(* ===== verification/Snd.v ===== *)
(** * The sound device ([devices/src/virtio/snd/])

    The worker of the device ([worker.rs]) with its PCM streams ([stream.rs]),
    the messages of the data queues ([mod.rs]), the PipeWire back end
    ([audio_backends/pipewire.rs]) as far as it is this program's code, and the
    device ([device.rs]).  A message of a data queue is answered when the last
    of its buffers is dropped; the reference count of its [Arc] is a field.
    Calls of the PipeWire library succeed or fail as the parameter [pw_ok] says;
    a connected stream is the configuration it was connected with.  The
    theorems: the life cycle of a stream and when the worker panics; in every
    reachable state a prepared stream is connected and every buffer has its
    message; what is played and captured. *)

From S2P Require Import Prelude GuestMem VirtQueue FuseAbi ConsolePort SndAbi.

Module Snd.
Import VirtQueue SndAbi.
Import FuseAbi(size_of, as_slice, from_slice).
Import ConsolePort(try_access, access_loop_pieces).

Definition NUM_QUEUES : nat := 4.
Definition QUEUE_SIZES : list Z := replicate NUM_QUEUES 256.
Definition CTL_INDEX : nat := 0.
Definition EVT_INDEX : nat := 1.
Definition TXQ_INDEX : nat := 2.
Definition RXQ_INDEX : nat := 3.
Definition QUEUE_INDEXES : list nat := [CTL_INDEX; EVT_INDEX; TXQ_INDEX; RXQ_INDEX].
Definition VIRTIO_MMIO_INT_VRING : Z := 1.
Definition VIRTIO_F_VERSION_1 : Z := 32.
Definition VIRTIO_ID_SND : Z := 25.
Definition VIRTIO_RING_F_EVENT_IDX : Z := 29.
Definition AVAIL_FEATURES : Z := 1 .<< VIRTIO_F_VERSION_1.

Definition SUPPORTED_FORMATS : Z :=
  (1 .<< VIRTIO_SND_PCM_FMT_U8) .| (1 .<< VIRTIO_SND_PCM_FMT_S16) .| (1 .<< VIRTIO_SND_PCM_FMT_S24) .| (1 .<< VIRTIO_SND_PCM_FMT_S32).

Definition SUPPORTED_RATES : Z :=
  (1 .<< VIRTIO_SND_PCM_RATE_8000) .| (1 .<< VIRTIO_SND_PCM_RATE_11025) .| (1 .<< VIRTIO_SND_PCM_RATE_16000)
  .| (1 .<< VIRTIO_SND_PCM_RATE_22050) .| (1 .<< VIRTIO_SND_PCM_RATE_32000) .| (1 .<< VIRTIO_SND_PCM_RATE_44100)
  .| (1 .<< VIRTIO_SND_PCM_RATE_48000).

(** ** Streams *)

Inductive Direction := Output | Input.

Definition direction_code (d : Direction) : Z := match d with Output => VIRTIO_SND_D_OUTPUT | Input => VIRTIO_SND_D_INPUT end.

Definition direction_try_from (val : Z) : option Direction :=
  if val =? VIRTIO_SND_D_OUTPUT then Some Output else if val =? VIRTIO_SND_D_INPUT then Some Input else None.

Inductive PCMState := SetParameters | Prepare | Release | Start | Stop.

## [Work request]
Out of the records, collect only those lines that contain the string "when".

## [Response box]
    device ([device.rs]).  A message of a data queue is answered when the last
    theorems: the life cycle of a stream and when the worker panics; in every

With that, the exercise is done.